- [Work order]
Lines from the line with "pose proof (lambda_handler_run h (set_gate" to the line with "rewrite Hrun, trigger_nuke_warning_set_gate." in the entries below, and only those, must be output exactly, with both ends included.

Data for analysis START

(** C3.  The decision table of the gate, for every account.  With
    auto-action off -- whatever the dry-run variable says -- the result
    is "skipped" with reason "auto_nuke_disabled", and the one call made
    is the notification that says the nuke was skipped because auto-nuke
    is disabled.  With auto-action on and dry run on the result is
    "dry_run"; with auto-action on and dry run off it is "executed". *)
Theorem gate_decision_table (env : Environ) (W : Type) (h : Handler W) (w : W) :
  let o := run h (execute_resource_nuke env) w in
  (enable_nuke env = false ->
     value o = Skipped "auto_nuke_disabled" /\
     exists ok,
       trace o = [Ev (SendNtfyAlert (ntfy_topic env) skipped_title skipped_message
                        "high" ["hand"; "warning"]) ok]) /\
  (enable_nuke env = true -> dry_run env = true ->
     exists resources, value o = DryRun resources) /\
  (enable_nuke env = true -> dry_run env = false ->
     exists done failed, value o = Executed done failed).
Proof.
  cbv zeta. split; [| split].
  - intro He. rewrite (execute_resource_nuke_skip env He). cbn.
    match goal with |- context [h bool ?c w] => destruct (h bool c w) as [ok w1] end.
    cbn. split; [reflexivity | now exists ok].
  - intros He Hd. rewrite (execute_resource_nuke_dry_run env He Hd).
    rewrite run_bind. cbn.
    match goal with |- context [h bool ?c ?w1] => destruct (h bool c w1) end.
    cbn. eexists. reflexivity.
  - intros He Hd. rewrite (execute_resource_nuke_execute env He Hd).
    unfold nuke. rewrite !run_bind. cbn.
    do 2 eexists. reflexivity.
Qed.

Lemma gate_decision_table_witness :
  let o := run (scripted (account 60)) (execute_resource_nuke env_default) tt in
  value o = Skipped "auto_nuke_disabled" /\
  exists ok,
    trace o = [Ev (SendNtfyAlert (ntfy_topic env_default) skipped_title
                     skipped_message "high" ["hand"; "warning"]) ok].
Proof.
  apply (gate_decision_table env_default unit (scripted (account 60)) tt).
  reflexivity.
Defined.

(* ================================================================== *)
(** ** The critical branch *)

Lemma trigger_nuke_warning_set_gate env enable dry cost_info critical :
  trigger_nuke_warning (set_gate env enable dry) cost_info critical
  = trigger_nuke_warning env cost_info critical.
Proof. reflexivity. Qed.

(** C4.  On a run that reaches the Critical tier the trace starts with
    the two cost queries, goes on with inventory listings only, and then
    has the urgent warning notification; everything
    [execute_resource_nuke] does -- reading the gate, and any
    notification or cleanup call that follows from it -- comes after
    the warning.  The part of the trace up to and including the warning
    is the same for every setting of the two gate variables. *)
Theorem warning_precedes_gate (env : Environ) (W : Type) (h : Handler W) (w : W)
  (cost_info : CostInfo) :
  fst (h _ GetCurrentMonthCosts w) = inr cost_info ->
  classify (total_cost cost_info) (alert_level env) (critical_level env)
    = Critical ->
  exists (listing : list Event) (resources : list string) (forecasted : option Q)
         (ok : bool) (w3 : W),
    Forall (fun e => event_kind e = Inventory) listing /\
    forall enable dry : option string,
      trace (run h (lambda_handler (set_gate env enable dry)) w)
      = ([Ev GetCurrentMonthCosts (inr cost_info);
          Ev GetForecastedMonthEndCost forecasted]
         ++ listing
         ++ [Ev (SendNtfyAlert (ntfy_topic env) warning_title
                   (warning_message cost_info (critical_level env) resources)
                   "urgent" ["rotating_light"; "dollar"; "skull"]) ok]
         ++ trace (run h (execute_resource_nuke (set_gate env enable dry)) w3))%list.
Proof.
  intros Hfetch Htier.
  set (critical := critical_level env) in *.
  set (w2 := snd (h _ GetForecastedMonthEndCost (snd (h _ GetCurrentMonthCosts w)))).
  destruct (trigger_nuke_warning_run h env cost_info critical w2) as [Ht Hw].
  cbv zeta in Ht, Hw.
  set (listing := run h list_active_resources w2) in *.
  exists (trace listing), (value listing),
    (fst (h _ GetForecastedMonthEndCost (snd (h _ GetCurrentMonthCosts w)))).
  eexists. eexists.
  split.
  - apply (only_trace h (fun k => k = Inventory)), list_active_resources_only.
  - intros enable dry.
    pose proof (lambda_handler_run h (set_gate env enable dry) w) as Hrun.
    cbv zeta in Hrun. rewrite Hfetch in Hrun.
    change (alert_level (set_gate env enable dry)) with (alert_level env) in Hrun.
    change (critical_level (set_gate env enable dry)) with critical in Hrun.
    rewrite Htier in Hrun. destruct Hrun as [_ Hrun].
    rewrite Hrun, trigger_nuke_warning_set_gate.
    fold w2. rewrite Ht, Hw. rewrite <- !app_assoc. reflexivity.
Qed.

Lemma warning_precedes_gate_witness :
  exists (listing : list Event) (resources : list string) (forecasted : option Q)
         (ok : bool) (w3 : unit),
    Forall (fun e => event_kind e = Inventory) listing /\
    forall enable dry : option string,
      trace (run (scripted (account 60))
               (lambda_handler (set_gate env_default enable dry)) tt)
      = ([Ev GetCurrentMonthCosts (costs (account 60));
          Ev GetForecastedMonthEndCost forecasted]
         ++ listing
         ++ [Ev (SendNtfyAlert "aws-cost-alerts" warning_title
                   (warning_message
                      {| total_cost := 60;
                         service_breakdown := [("Amazon EC2", 60)];
                         currency := "USD";
                         period := "2024-05-01 to 2024-05-21" |}
                      50 resources)
                   "urgent" ["rotating_light"; "dollar"; "skull"]) ok]
         ++ trace (run (scripted (account 60))
                     (execute_resource_nuke (set_gate env_default enable dry)) w3))%list.
Proof.
  apply (warning_precedes_gate env_default unit (scripted (account 60)) tt
           {| total_cost := 60;
              service_breakdown := [("Amazon EC2", 60)];
              currency := "USD";
              period := "2024-05-01 to 2024-05-21" |}).
  - reflexivity.
  - reflexivity.
Defined.

(* ================================================================== *)
(** ** The returned report *)

Lemma count_kind_app k t1 t2 :
  count_kind k (t1 ++ t2) = (count_kind k t1 + count_kind k t2)%nat.
Proof. unfold count_kind. now rewrite filter_app, length_app. Qed.

Lemma count_kind_none (k : Kind) (P : Kind -> Prop) t :
  ~ P k -> Forall (fun e => P (event_kind e)) t -> count_kind k t = 0%nat.
Proof.
  intros Hk Ht. unfold count_kind.
  induction Ht as [| e t He Ht IH]; [reflexivity |].
  simpl. unfold is_kind at 1.
  destruct (event_kind e), k; try exact IH; contradiction.
Qed.

(** C10.  Whenever the handler returns a report, its [statusCode] is
    200: whatever the tier, the gate, the delivery of the notifications
    and the outcome of the cleanup calls. *)
Theorem status_code_200 (env : Environ) (W : Type) (h : Handler W) (w : W)
  (report : Report) :
  value (run h (lambda_handler env) w) = inr report ->
  statusCode report = 200%Z.
Proof.
  intro Hret.
  pose proof (lambda_handler_run h env w) as Hrun. cbv zeta in Hrun.
  destruct (fst (h _ GetCurrentMonthCosts w)) as [e | cost_info].
  - destruct Hrun as [Hv _]. congruence.
  - destruct (classify _ _ _); destruct Hrun as [Hv _];
      rewrite Hv in Hret; injection Hret as <-; reflexivity.
Qed.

Data for analysis END

- [Response to the exercise]
    pose proof (lambda_handler_run h (set_gate env enable dry) w) as Hrun.
    cbv zeta in Hrun. rewrite Hfetch in Hrun.
    change (alert_level (set_gate env enable dry)) with (alert_level env) in Hrun.
    change (critical_level (set_gate env enable dry)) with critical in Hrun.
    rewrite Htier in Hrun. destruct Hrun as [_ Hrun].
    rewrite Hrun, trigger_nuke_warning_set_gate.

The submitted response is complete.